• **Exercise requirements**
Retrieve every line of the data holding the word "true".

-------

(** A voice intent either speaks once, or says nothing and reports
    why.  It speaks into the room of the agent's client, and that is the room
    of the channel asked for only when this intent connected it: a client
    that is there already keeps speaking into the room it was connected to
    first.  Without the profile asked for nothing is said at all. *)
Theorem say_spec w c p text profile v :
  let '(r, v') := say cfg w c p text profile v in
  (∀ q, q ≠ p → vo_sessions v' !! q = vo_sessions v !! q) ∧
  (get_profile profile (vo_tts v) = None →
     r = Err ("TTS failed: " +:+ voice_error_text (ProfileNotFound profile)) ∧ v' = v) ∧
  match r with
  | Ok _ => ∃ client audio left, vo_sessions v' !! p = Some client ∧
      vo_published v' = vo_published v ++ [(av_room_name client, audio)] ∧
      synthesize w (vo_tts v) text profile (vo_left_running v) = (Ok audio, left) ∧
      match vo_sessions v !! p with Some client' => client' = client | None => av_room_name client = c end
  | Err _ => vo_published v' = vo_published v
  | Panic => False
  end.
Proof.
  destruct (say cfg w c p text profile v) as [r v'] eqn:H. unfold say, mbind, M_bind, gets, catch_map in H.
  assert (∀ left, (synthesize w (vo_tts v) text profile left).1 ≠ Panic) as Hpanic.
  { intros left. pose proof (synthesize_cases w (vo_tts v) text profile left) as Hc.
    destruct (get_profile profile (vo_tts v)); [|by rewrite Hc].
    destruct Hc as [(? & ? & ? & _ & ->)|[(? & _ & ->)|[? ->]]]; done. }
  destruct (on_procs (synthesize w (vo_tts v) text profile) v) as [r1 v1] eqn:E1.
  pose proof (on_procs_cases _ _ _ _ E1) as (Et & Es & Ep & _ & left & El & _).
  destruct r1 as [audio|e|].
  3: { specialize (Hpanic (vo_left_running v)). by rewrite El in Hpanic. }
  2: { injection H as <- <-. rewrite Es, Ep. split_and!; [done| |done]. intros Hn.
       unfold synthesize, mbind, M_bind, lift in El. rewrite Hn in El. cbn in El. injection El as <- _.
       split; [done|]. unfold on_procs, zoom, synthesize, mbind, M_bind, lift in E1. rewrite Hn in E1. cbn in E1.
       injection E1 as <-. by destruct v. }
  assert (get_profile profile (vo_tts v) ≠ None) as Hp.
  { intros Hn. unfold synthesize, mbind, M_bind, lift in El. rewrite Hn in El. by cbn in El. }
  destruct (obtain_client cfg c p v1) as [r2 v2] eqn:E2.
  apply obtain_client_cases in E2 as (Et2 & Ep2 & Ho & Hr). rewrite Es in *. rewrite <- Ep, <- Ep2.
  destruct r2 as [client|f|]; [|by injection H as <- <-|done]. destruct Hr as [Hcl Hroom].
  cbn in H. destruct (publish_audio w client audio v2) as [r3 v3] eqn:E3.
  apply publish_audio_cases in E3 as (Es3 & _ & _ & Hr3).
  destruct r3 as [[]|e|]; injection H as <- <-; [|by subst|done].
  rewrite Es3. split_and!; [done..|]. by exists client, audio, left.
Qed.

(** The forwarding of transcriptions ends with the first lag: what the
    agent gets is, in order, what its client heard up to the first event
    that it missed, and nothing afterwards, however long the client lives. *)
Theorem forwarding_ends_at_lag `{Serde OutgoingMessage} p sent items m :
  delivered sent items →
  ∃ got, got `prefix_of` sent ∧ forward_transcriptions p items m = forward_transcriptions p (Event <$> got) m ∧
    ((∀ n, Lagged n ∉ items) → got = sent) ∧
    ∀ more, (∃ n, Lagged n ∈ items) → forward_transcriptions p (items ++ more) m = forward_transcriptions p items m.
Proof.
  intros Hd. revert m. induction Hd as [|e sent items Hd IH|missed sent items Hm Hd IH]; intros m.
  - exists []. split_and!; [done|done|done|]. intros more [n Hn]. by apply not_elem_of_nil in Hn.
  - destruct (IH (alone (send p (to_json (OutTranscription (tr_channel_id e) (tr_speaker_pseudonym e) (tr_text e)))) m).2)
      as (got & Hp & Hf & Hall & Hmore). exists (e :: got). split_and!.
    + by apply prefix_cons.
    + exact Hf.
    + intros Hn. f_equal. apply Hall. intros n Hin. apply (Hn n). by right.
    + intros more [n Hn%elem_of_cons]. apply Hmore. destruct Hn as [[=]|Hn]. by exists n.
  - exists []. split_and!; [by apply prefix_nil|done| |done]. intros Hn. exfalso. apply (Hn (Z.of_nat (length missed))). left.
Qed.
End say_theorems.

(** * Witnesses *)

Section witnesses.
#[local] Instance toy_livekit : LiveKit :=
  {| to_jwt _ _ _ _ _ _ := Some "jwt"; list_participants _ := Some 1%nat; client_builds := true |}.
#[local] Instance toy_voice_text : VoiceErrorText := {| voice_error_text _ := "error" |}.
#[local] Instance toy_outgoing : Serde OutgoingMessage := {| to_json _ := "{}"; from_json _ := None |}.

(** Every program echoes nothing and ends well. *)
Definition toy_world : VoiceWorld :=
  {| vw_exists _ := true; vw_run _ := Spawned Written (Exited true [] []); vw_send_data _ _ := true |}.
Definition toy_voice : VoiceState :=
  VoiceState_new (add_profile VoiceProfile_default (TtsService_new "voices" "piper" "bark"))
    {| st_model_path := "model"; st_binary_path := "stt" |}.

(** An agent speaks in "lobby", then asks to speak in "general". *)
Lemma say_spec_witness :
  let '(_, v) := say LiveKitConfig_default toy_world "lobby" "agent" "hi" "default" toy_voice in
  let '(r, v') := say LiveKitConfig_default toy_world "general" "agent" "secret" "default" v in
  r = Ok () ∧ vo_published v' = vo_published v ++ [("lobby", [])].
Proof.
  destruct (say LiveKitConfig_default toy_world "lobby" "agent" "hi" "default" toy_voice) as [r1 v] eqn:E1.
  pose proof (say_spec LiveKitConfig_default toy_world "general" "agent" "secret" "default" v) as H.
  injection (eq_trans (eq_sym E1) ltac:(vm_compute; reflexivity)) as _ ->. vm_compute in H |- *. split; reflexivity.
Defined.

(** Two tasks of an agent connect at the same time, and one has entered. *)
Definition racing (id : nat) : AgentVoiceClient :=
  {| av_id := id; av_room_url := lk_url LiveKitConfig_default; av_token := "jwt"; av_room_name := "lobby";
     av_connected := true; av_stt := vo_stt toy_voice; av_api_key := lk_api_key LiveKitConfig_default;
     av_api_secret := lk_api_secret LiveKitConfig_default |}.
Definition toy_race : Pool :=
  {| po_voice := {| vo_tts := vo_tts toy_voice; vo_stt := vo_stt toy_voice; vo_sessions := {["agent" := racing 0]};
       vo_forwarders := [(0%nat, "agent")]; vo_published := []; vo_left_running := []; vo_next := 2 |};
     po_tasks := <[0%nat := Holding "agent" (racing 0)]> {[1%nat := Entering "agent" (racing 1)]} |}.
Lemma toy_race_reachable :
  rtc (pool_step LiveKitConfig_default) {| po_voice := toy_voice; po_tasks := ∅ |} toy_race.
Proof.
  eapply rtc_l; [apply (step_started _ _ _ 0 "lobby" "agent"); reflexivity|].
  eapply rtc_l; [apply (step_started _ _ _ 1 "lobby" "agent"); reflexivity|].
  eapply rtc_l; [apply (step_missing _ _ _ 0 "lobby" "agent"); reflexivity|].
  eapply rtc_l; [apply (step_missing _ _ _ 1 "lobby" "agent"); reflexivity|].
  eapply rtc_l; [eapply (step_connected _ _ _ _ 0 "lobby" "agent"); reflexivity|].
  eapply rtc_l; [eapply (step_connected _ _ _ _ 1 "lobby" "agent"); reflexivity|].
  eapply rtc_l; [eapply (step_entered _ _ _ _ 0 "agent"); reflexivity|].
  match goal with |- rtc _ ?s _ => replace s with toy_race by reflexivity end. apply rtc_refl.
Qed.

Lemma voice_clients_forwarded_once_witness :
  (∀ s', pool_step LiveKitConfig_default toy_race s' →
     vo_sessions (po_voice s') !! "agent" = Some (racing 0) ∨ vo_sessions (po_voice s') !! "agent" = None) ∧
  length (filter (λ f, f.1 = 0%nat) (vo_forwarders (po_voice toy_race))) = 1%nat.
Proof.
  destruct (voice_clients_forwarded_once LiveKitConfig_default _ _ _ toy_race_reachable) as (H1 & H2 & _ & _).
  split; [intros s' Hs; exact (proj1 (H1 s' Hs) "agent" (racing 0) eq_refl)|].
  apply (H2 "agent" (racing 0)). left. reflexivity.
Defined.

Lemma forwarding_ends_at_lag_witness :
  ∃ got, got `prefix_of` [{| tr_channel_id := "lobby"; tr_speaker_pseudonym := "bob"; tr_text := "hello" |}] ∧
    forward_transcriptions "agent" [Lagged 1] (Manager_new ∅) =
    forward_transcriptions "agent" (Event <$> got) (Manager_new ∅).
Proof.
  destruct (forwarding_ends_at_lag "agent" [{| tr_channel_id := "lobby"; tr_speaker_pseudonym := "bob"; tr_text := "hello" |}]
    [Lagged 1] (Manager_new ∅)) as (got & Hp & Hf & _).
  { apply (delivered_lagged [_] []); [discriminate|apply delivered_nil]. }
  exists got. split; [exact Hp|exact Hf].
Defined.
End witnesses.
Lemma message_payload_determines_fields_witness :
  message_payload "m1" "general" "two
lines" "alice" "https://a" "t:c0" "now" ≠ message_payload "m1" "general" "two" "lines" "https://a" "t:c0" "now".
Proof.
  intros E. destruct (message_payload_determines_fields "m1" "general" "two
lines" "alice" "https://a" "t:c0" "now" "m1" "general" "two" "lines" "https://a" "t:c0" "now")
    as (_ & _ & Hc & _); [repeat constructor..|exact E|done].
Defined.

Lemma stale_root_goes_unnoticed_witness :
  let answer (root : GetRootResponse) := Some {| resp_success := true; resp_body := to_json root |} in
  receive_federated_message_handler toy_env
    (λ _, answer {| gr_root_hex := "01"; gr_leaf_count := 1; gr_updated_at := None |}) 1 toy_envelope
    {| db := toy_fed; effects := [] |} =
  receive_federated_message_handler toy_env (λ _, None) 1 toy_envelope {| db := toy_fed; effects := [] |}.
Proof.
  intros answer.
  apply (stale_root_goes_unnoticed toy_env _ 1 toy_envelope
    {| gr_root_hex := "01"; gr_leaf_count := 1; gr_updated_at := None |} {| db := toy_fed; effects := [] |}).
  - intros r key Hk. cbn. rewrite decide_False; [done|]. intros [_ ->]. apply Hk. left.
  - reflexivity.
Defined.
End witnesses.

-------

• **Answer**
  {| to_jwt _ _ _ _ _ _ := Some "jwt"; list_participants _ := Some 1%nat; client_builds := true |}.
  {| vw_exists _ := true; vw_run _ := Spawned Written (Exited true [] []); vw_send_data _ _ := true |}.
     av_connected := true; av_stt := vo_stt toy_voice; av_api_key := lk_api_key LiveKitConfig_default;
  let answer (root : GetRootResponse) := Some {| resp_success := true; resp_body := to_json root |} in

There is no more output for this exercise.